Nesta quinta-feira, mais de duas dezenas de representantes autárquicos vão sair de uma reunião em Lisboa com um “TPC” singular na mala. Nas próximas sete semanas, deverão completar uma lista detalhada, com todos os eventos de alguma forma relacionados com o clima.
– cheias, inundações, ondas de calor, erosão costeira, secas, faltas de água – que enfrentaram pelo menos nos últimos cinco anos. Terão de registar o que aconteceu, quais foram as consequências, que resposta foi dada, quanto dinheiro foi gasto.
É o primeiro passo para a elaboração de estratégias locais de adaptação às alterações climaticas em 26 concelhos do país – objectivo central do projectoClimAdaPT.Local, apresentado esta quinta-feira, que envolve vários parceiros e é financiado com dinheiro sobretudo da Noruega.
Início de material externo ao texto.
(** The search query is empty if and only if the video has no series name
    (an Episode) or no title (another video) and its file name, if any,
    has an empty root; a video with an empty query is not searched for: no
    request, no delay, an empty list. An Episode whose season or episode
    is 0 or missing is searched for by its series name alone. *)
Theorem search_query_edge_cases (video : Video) :
  (_build_search_query video = EmptyString
   <-> Py.truthy_str (if is_episode video then video_series video else video_title video)
       = false
       /\ (Py.truthy_str (video_name video) = true ->
           Py.splitext_root (Py.basename (default EmptyString (video_name video)))
           = EmptyString))
  /\ (_build_search_query video = EmptyString ->
      forall language st, _search_language video language st = (Ok [], st))
  /\ (is_episode video = true ->
      Py.truthy_str (video_series video) = true ->
      Py.truthy_int (video_season video) = false
      \/ Py.truthy_int (video_episode video) = false ->
      _build_search_query video = default EmptyString (video_series video)).
Proof.
  split; [| split].
  - unfold _build_search_query.
    destruct (is_episode video).
    + destruct (Py.truthy_str (video_series video)) eqn:Hseries.
      * pose proof (truthy_str_default _ Hseries) as Hne. cbn [andb].
        destruct (Py.truthy_int (video_season video) && Py.truthy_int (video_episode video));
          simpl; split; try (intros [? _]; discriminate); intros Hq; exfalso.
        -- revert Hq. apply append_nonempty. exact Hne.
        -- contradiction.
      * simpl. destruct (Py.truthy_str (video_name video)); split.
        -- intros Hq. split; [reflexivity | intros _; exact Hq].
        -- intros [_ Hq]. apply Hq. reflexivity.
        -- intros _. split; [reflexivity | discriminate].
        -- reflexivity.
    + destruct (Py.truthy_str (video_title video)) eqn:Htitle.
      * pose proof (truthy_str_default _ Htitle) as Hne.
        split; [intros Hq; contradiction | intros [? _]; discriminate].
      * destruct (Py.truthy_str (video_name video)); split.
        -- intros Hq. split; [reflexivity | intros _; exact Hq].
        -- intros [_ Hq]. apply Hq. reflexivity.
        -- intros _. split; [reflexivity | discriminate].
        -- reflexivity.
  - intros Hq language st. unfold _search_language.
    destruct (negb (Py.truthy_str (get_pipocas_language language))); [reflexivity |].
    rewrite Hq. reflexivity.
  - intros Hep Hseries Hzero. unfold _build_search_query. rewrite Hep, Hseries.
    destruct Hzero as [-> | ->]; [reflexivity | rewrite andb_false_r; reflexivity].
Qed.

(** ** The star rating on the ratings of the site *)

Lemma Z_range_elem (lo z : Z) (count : nat) :
  lo <= z < lo + Z.of_nat count -> In z (Z_range lo count).
Proof.
  intros Hz. unfold Z_range. apply list_elem_of_In, list_elem_of_fmap.
  exists (Z.to_nat (z - lo)). split; [lia |].
  apply elem_of_seq. lia.
Qed.

Lemma stars_agree_checked :
  forallb (fun rating_val => forallb (stars_agree rating_val) (Z_range 0 1001))
    (Z_range 0 11) = true.
Proof. vm_compute. reflexivity. Qed.

(** For a rating from 0 to 10 and from 0 to 1000 hits, the float
    computation of the stars gives the integer nearest to the exact value
    of [(rating_val + hit_factor) / 2], ties to even, and the stars are
    between 0 and 8; a rating of 10 with 500 hits has 8 stars. *)
Theorem stars_exact_on_ratings (rating_val hits : Z) :
  0 <= rating_val <= 10 ->
  0 <= hits <= 1000 ->
  Stars.score_stars rating_val hits = Ok (exact_stars rating_val hits)
  /\ 0 <= exact_stars rating_val hits <= 8
  /\ Stars.score_stars 10 500 = Ok 8.
Proof.
  intros Hr Hh.
  pose proof stars_agree_checked as Hall.
  rewrite forallb_forall in Hall.
  specialize (Hall rating_val (Z_range_elem 0 rating_val 11 ltac:(lia))).
  rewrite forallb_forall in Hall.
  specialize (Hall hits (Z_range_elem 0 hits 1001 ltac:(lia))).
  unfold stars_agree in Hall.
  destruct (Stars.score_stars rating_val hits) as [stars | e]; [| discriminate].
  apply andb_true_iff in Hall as [Hall Hhi]. apply andb_true_iff in Hall as [Heq Hlo].
  apply Z.eqb_eq in Heq. subst stars.
  split; [reflexivity |]. split; [lia |]. vm_compute. reflexivity.
Qed.

(** ** The CSRF token *)

Lemma append_cons (c : ascii) (a b : string) : String c a +:+ b = String c (a +:+ b).
Proof. reflexivity. Qed.

Lemma append_nil (b : string) : EmptyString +:+ b = b.
Proof. reflexivity. Qed.

Lemma lower_app (a b : string) : Py.lower (a +:+ b) = Py.lower a +:+ Py.lower b.
Proof.
  induction a as [| c a IH]; [reflexivity |].
  rewrite append_cons. simpl. rewrite IH. reflexivity.
Qed.

Lemma lower_length (a : string) : String.length (Py.lower a) = String.length a.
Proof. induction a as [| c a IH]; simpl; [reflexivity | rewrite IH; reflexivity]. Qed.

Lemma startswith_nil (s : string) : Py.startswith EmptyString s = true.
Proof. destruct s; reflexivity. Qed.

Lemma startswith_app (a b : string) : Py.startswith a (a +:+ b) = true.
Proof.
  induction a as [| c a IH]; [apply startswith_nil |].
  rewrite append_cons. unfold Py.startswith in *. simpl.
  destruct (ascii_dec c c); [exact IH | contradiction].
Qed.

Lemma startswith_split (a s : string) :
  Py.startswith a s = true -> exists rest, s = a +:+ rest.
Proof.
  unfold Py.startswith. revert s. induction a as [| c a IH]; intros s H.
  - exists s. reflexivity.
  - destruct s as [| d s]; [discriminate |]. simpl in H.
    destruct (ascii_dec c d) as [-> |]; [| discriminate].
    destruct (IH s H) as [rest ->]. exists rest. reflexivity.
Qed.

Lemma drop_app_length (a b : string) : Re.drop (String.length a) (a +:+ b) = b.
Proof.
  induction a as [| c a IH]; [destruct b; reflexivity |].
  rewrite append_cons. simpl. exact IH.
Qed.

Lemma lower_split (low s : string) :
  Py.lower s = low -> forall a b, low = a +:+ b ->
  exists sa sb, s = sa +:+ sb /\ Py.lower sa = a /\ Py.lower sb = b.
Proof.
  intros <- a. revert s. induction a as [| c a IH]; intros s b H.
  - exists EmptyString, s. auto.
  - destruct s as [| d s]; [discriminate |]. rewrite append_cons in H. simpl in H.
    injection H as Hc H.
    destruct (IH s b H) as (sa & sb & Hs & Ha & Hb).
    exists (String d sa), sb. rewrite append_cons, Hs. simpl. rewrite Ha, Hc. auto.
Qed.

Lemma literal_ci_split (lit s : string) :
  Re.literal_ci lit s = true ->
  exists opening rest,
    s = opening +:+ rest /\ Py.lower opening = Py.lower lit
    /\ Re.drop (String.length lit) s = rest.
Proof.
  unfold Re.literal_ci. intros H.
  destruct (startswith_split _ _ H) as [low Hlow].
  destruct (lower_split _ s eq_refl _ _ Hlow) as (sa & sb & -> & Ha & Hb).
  exists sa, sb. split; [reflexivity |]. split; [exact Ha |].
  rewrite <- (lower_length lit), <- Ha, lower_length. apply drop_app_length.
Qed.

Lemma search_found {A} (match_at : string -> option A) (s : string) (m : A) :
  Re.search match_at s = Some m ->
  exists pre rest, s = pre +:+ rest /\ match_at rest = Some m.
Proof.
  induction s as [| c s IH]; simpl.
  - destruct (match_at EmptyString) eqn:H; [| discriminate].
    intros [= <-]. exists EmptyString, EmptyString. auto.
  - destruct (match_at (String c s)) eqn:H.
    + intros [= <-]. exists EmptyString, (String c s). auto.
    + intros Hs. destruct (IH Hs) as (pre & rest & Hpre & Hm).
      exists (String c pre), rest. rewrite append_cons, Hpre. auto.
Qed.


Lemma append_assoc_one (acc : string) (c : ascii) (t : string) :
  (acc +:+ String c EmptyString) +:+ t = acc +:+ String c t.
Proof.
  induction acc as [| a acc IHa]; [reflexivity |].
  rewrite !append_cons, IHa. reflexivity.
Qed.

Lemma lazy_group_found (close s : string) :
  forall acc g,
    Re.lazy_group close acc s = Some g ->
    exists t tail,
      g = acc +:+ t /\ t <> EmptyString /\ one_line t = true
      /\ s = t +:+ tail /\ Re.literal_ci close tail = true.
Proof.
  induction s as [| c s IH]; intros acc g; simpl; [discriminate |].
  destruct (Ascii.eqb c Py.newline) eqn:Hnl; [discriminate |].
  destruct (Re.literal_ci close s) eqn:Hclose.
  - intros [= <-]. exists (String c EmptyString), s. simpl. rewrite Hnl.
    repeat split; [discriminate | exact Hclose].
  - intros Hg. destruct (IH _ _ Hg) as (t & tail & Hgt & Hne & Hline & Hs & Htail).
    exists (String c t), tail. simpl. rewrite Hnl, Hline, Hs.
    repeat split; [| discriminate | exact Htail].
    rewrite Hgt. apply append_assoc_one.
Qed.

Lemma plain_one_line (t : string) : plain_token t = true -> one_line t = true.
Proof.
  induction t as [| c t IH]; simpl; [reflexivity |].
  intros H. apply andb_true_iff in H as [H Ht]. apply andb_true_iff in H as [Hn _].
  rewrite Hn, (IH Ht). reflexivity.
Qed.

Lemma prefix_cons (a b : ascii) (p s : string) :
  String.prefix (String a p) (String b s)
  = if ascii_dec a b then String.prefix p s else false.
Proof. reflexivity. Qed.

Lemma lower_char_dquote (c : ascii) :
  Ascii.eqb c Py.dquote = false -> Ascii.eqb (Py.lower_char c) Py.dquote = false.
Proof.
  destruct c as [[] [] [] [] [] [] [] []]; intros H; try discriminate H; reflexivity.
Qed.

Lemma close_not_at_plain (c : ascii) (rest : string) :
  Ascii.eqb c Py.dquote = false ->
  Re.literal_ci Re.TOKEN_CLOSE (String c rest) = false.
Proof.
  intros Hc. unfold Re.literal_ci, Py.startswith.
  change (Py.lower Re.TOKEN_CLOSE) with (String Py.dquote ">").
  change (Py.lower (String c rest)) with (String (Py.lower_char c) (Py.lower rest)).
  rewrite prefix_cons.
  destruct (ascii_dec Py.dquote (Py.lower_char c)) as [Heq |]; [| reflexivity].
  apply lower_char_dquote in Hc. rewrite <- Heq in Hc. discriminate.
Qed.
Por mais que a humanidade se esforce em reduzir as emissões de gases que estão a aquecer o planeta, preparar-se para a um mundo mais quente é uma necessidade certa. O último relatório do painel científico da ONU para o clima – o IPCC – sugere que, mesmo que a subida do termómetro global até ao final do século fique nos 2o C, haverá alterações significativas na vida do planeta, como a subida do nível do mar, o aumento da frequência de ondas de calor, modificações na produtividade agrícola e o risco de extinção de determinadas espécies.
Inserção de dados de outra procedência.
(** * rawlib: the raw signal event container and the pulse fitting process

  A shallow embedding of [TRestRawSignalEvent] (the per-trigger collection
  of raw waveforms with its aggregate getters) and of
  [TRestRawSignalFitEventProcess::ProcessEvent] (the per-event pulse
  fitting controller), both from [TRestRawSignalFitEventProcess.cxx].

  Conventions.
  - [Double_t] is IEEE-754 binary64: Rocq's primitive [float], so that a
    division by a zero count is the NaN the program really produces.
  - [Int_t] and [Short_t] values are integers of [Z]; a conversion
    [Double_t -> Int_t] or [Double_t -> Short_t] discards the fractional
    part and is partial (it is undefined outside the range of the type).
  - [std::vector] is a [list], indexed as the loops of the source index it;
    [std::map<int, Double_t>] is a [gmap Z float].
  - [for (int i = lo; i < hi; i++)] is [for_range lo hi]. *)

From Stdlib Require Import ZArith List Bool Lia Floats.
From stdpp Require Import base option list sorting gmap strings pretty.

Open Scope Z_scope.

(** ** Numbers *)

Module Numeric.

(** [Int_t -> Double_t], exact on the whole 32-bit range. *)
Definition Z2D (z : Z) : float :=
  if z <? 0 then PrimFloat.opp (PrimFloat.of_uint63 (Uint63.of_Z (- z)))
  else PrimFloat.of_uint63 (Uint63.of_Z z).

(** Truncation toward zero of a finite binary64 value. *)
Definition trunc_SF (f : spec_float) : option Z :=
  match f with
  | S754_zero _ => Some 0
  | S754_finite s m e =>
      let a := if 0 <=? e then Z.shiftl (Z.pos m) e
               else Z.shiftr (Z.pos m) (- e) in
      Some (if s then - a else a)
  | S754_infinity _ => None
  | S754_nan => None
  end.

Definition Int_min : Z := - 2 ^ 31.
Definition Int_max : Z := 2 ^ 31 - 1.

(** [Double_t -> Int_t]: the fractional part is discarded; [None] when the
    truncated value is not representable (undefined in C++). *)
Definition D2Int (d : float) : option Z :=
  match trunc_SF (Prim2SF d) with
  | Some z => if (Int_min <=? z) && (z <=? Int_max) then Some z else None
  | None => None
  end.

(** [(unsigned int) n] for an [Int_t] n. *)
Definition to_unsigned (n : Z) : Z := n mod 2 ^ 32.

Definition Short_min : Z := - 2 ^ 15.
Definition Short_max : Z := 2 ^ 15 - 1.

(** [Double_t -> Short_t]: the fractional part is discarded; [None] when
    the truncated value is not representable (undefined in C++). *)
Definition D2Short (d : float) : option Z :=
  match trunc_SF (Prim2SF d) with
  | Some z => if (Short_min <=? z) && (z <=? Short_max) then Some z else None
  | None => None
  end.

(** [Int_t -> Short_t]: the low 16 bits, read as a signed number. *)
Definition to_short (z : Z) : Z := (z + 2 ^ 15) mod 2 ^ 16 - 2 ^ 15.

(** [x != 0] and [x == 0] on doubles. *)
Definition is_zero (x : float) : bool := PrimFloat.eqb x 0%float.

End Numeric.

(** ** Counted loops *)

Fixpoint for_loop {St : Type} (n : nat) (i : Z) (body : Z -> St -> St) (st : St) : St :=
  match n with
  | O => st
  | S n' => for_loop n' (i + 1) body (body i st)
  end.

(** [for (int i = lo; i < hi; i++) body] *)
Definition for_range {St : Type} (lo hi : Z) (body : Z -> St -> St) (st : St) : St :=
  for_loop (Z.to_nat (hi - lo)) lo body st.

(** [TVector2], used for the bin ranges. *)
Record TVector2 := mkTVector2 { X : float; Y : float }.

(** ** The waveform class, [TRestRawSignal]

  The class is declared and implemented outside the two source files.  The
  event and the process only use it through the member functions below, so
  everything except the signal ID is kept behind an interface: [W] is the
  state of a waveform (samples, baseline, cached peak and threshold data)
  and the operations are exactly those the two files call. *)

Module TRestRawSignal.

Class Ops (W : Type) := {
  (** [TRestRawSignal()] and [TRestRawSignal(nBins)] *)
  create : W;
  create_n : Z -> W;
  (** the ID of a signal that was constructed and not given one *)
  create_id : Z;
  (** mutators *)
  CalculateBaseLine : float -> float -> W -> W;
  SetRange : TVector2 -> W -> W;
  InitializePointsOverThreshold : TVector2 -> Z -> W -> W;
  (** [IncreaseBinBy(bin, value)] with the [Short_t] it is handed, and
      [AddPoint(a)] with the [double] the process hands it: what the class
      makes of them is the class's *)
  IncreaseBinBy : Z -> Z -> W -> W;
  AddPoint : float -> W -> W;
  (** observers *)
  GetNumberOfPoints : W -> Z;
  GetData : W -> Z -> float;
  GetRawData : W -> Z -> float;
  GetBaseLine : W -> float;
  GetBaseLineSigma : W -> float;
  GetIntegral : W -> float;
  GetThresholdIntegral : W -> float;
  GetSlopeIntegral : W -> float;
  GetRiseTime : W -> float;
  GetTripleMaxIntegral : W -> float;
  GetMaxPeakBin : W -> Z;
  GetMaxPeakValue : W -> float;
  GetMaxPeakWidth : W -> Z;
  GetPointsOverThreshold : W -> list Z
}.

(** A signal: its identification number and its waveform state. *)
Record t (W : Type) := mk { fSignalID : Z; wave : W }.
Arguments mk {W} _ _.
Arguments fSignalID {W} _.
Arguments wave {W} _.

Definition GetSignalID {W} (s : t W) : Z := fSignalID s.
Definition GetID {W} (s : t W) : Z := fSignalID s.
Definition SetSignalID {W} (id : Z) (s : t W) : t W := mk id (wave s).

(** Lift a mutator of the waveform state to the signal. *)
Definition upd {W} (f : W -> W) (s : t W) : t W := mk (fSignalID s) (f (wave s)).

End TRestRawSignal.


(** ** The event, [TRestRawSignalEvent] *)

Module TRestRawSignalEvent.
Import Numeric.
Mas se já é difícil chegar a acordo sobre decisões no curto prazo, muito mais é pensar no que fazer daqui a décadas. “Portugal está bem atrasado em relação a outros países”, afirma Rita Antunes, da associação ambientalista Quercus, que participa do projecto ClimAdatPT.Local na área da comunicação.
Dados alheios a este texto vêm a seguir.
(** The trace of an attempt rejected before any network call with [msg]. *)
Definition rejected (msg : string) : list Effect :=
  (prelude ++ [SetError (Some msg); SetIsLoading false])%list.

(** ** Sample collaborators, used to run the handler on concrete drafts *)

(** A strength policy that asks for eight characters. *)
Definition lengthPolicy (pw : string) : option string :=
  if (String.length pw <? 8)%nat
  then Some "Password must be at least 8 characters long"
  else None.

(** A backend on which both calls succeed. *)
Definition okClient : Client :=
  {| auth_signUp := fun _ =>
       Returns {| Auth.user := Some {| Auth.id := "user-1" |};
                  Auth.error := None |};
     from_users_insert := fun _ => Returns {| Users.error := None |} |}.

(** A backend whose auth service rejects the account. *)
Definition authFailClient : Client :=
  {| auth_signUp := fun _ =>
       Returns {| Auth.user := None;
                  Auth.error := Some {| message := "User already registered" |} |};
     from_users_insert := fun _ => Returns {| Users.error := None |} |}.

(** A backend that creates the account and then refuses the profile row. *)
Definition insertFailClient : Client :=
  {| auth_signUp := fun _ =>
       Returns {| Auth.user := Some {| Auth.id := "user-1" |};
                  Auth.error := None |};
     from_users_insert := fun _ =>
       Returns {| Users.error :=
                    Some {| message := "duplicate key value violates unique constraint" |} |} |}.

Definition sampleTypeError : JsError :=
  {| message := "Cannot read properties of null (reading 'id')" |}.

(** A complete student draft. *)
Definition studentDraft : FormState :=
  {| email := "ama.mensah@ashesi.edu.gh";
     password := "Abc123!@"; confirmPassword := "Abc123!@";
     firstName := "Ama"; lastName := "Mensah";
     studentId := "12342023"; role := "student";
     error := None; isLoading := false; showSuccess := false |}.

(** A complete staff draft with a stale student ID left in the field. *)
Definition staffDraft : FormState :=
  {| email := "kofi.boateng@aucampus.onmicrosoft.com";
     password := "Abc123!@"; confirmPassword := "Abc123!@";
     firstName := "Kofi"; lastName := "Boateng";
     studentId := "12342023"; role := "admin";
     error := None; isLoading := false; showSuccess := false |}.

(** [st] with another value in one field. *)
Definition withStudentId (st : FormState) (v : string) : FormState :=
  {| email := st.(email); password := st.(password);
     confirmPassword := st.(confirmPassword);
     firstName := st.(firstName); lastName := st.(lastName);
     studentId := v; role := st.(role);
     error := st.(error); isLoading := st.(isLoading);
     showSuccess := st.(showSuccess) |}.

Definition withEmail (st : FormState) (v : string) : FormState :=
  {| email := v; password := st.(password);
     confirmPassword := st.(confirmPassword);
     firstName := st.(firstName); lastName := st.(lastName);
     studentId := st.(studentId); role := st.(role);
     error := st.(error); isLoading := st.(isLoading);
     showSuccess := st.(showSuccess) |}.

Definition withConfirmPassword (st : FormState) (v : string) : FormState :=
  {| email := st.(email); password := st.(password);
     confirmPassword := v;
     firstName := st.(firstName); lastName := st.(lastName);
     studentId := st.(studentId); role := st.(role);
     error := st.(error); isLoading := st.(isLoading);
     showSuccess := st.(showSuccess) |}.

Section Signup.

(** [validatePassword] of [@/utils/validation]: the strength policy, taken
    as a function that does not throw.  It answers a falsy value ([null] or
    the empty string) when the password is acceptable and the message to
    show otherwise; the page only tests its truthiness and forwards it to
    [setError]. *)
Variable validatePassword : string -> option string.

(** [createClient] of [@/utils/supabase/client]. *)
Variable createClient : Outcome Client.

(** The [TypeError] the engine raises on reading [.id] of [null]. *)
Variable nullUserError : JsError.

Local Open Scope eff_scope.

(** Lines 47-62. *)
Definition validateForm (st : FormState) : Eff bool :=
  let passwordError := validatePassword st.(password) in
  if JSString.truthy_opt passwordError then
    emit (SetError passwordError) ;;
    ret false
  else if negb (String.eqb st.(password) st.(confirmPassword)) then
    emit (SetError (Some "Passwords don't match")) ;;
    ret false
  else
    ret true.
Por cá, apenas Sintra, Cascais e Almada têm estratégias climáticas. As duas primeiras foram elaboradas pela mesma equipa de investigadores do projecto SIAM, da Faculdade de Ciências da Universidade de Lisboa, que realizou um trabalho pioneiro sobre os impactos das alterações climáticas em Portugal em 2001 e desde então tem liderado vários projectos na área. Segundo Filipe Duarte Santos, dinamizador do SIAM e coordenador do projecto ClimAdaPT, a estratégia de Sintra não teve seguimento, mas a de Cascais está a ser posta em prática.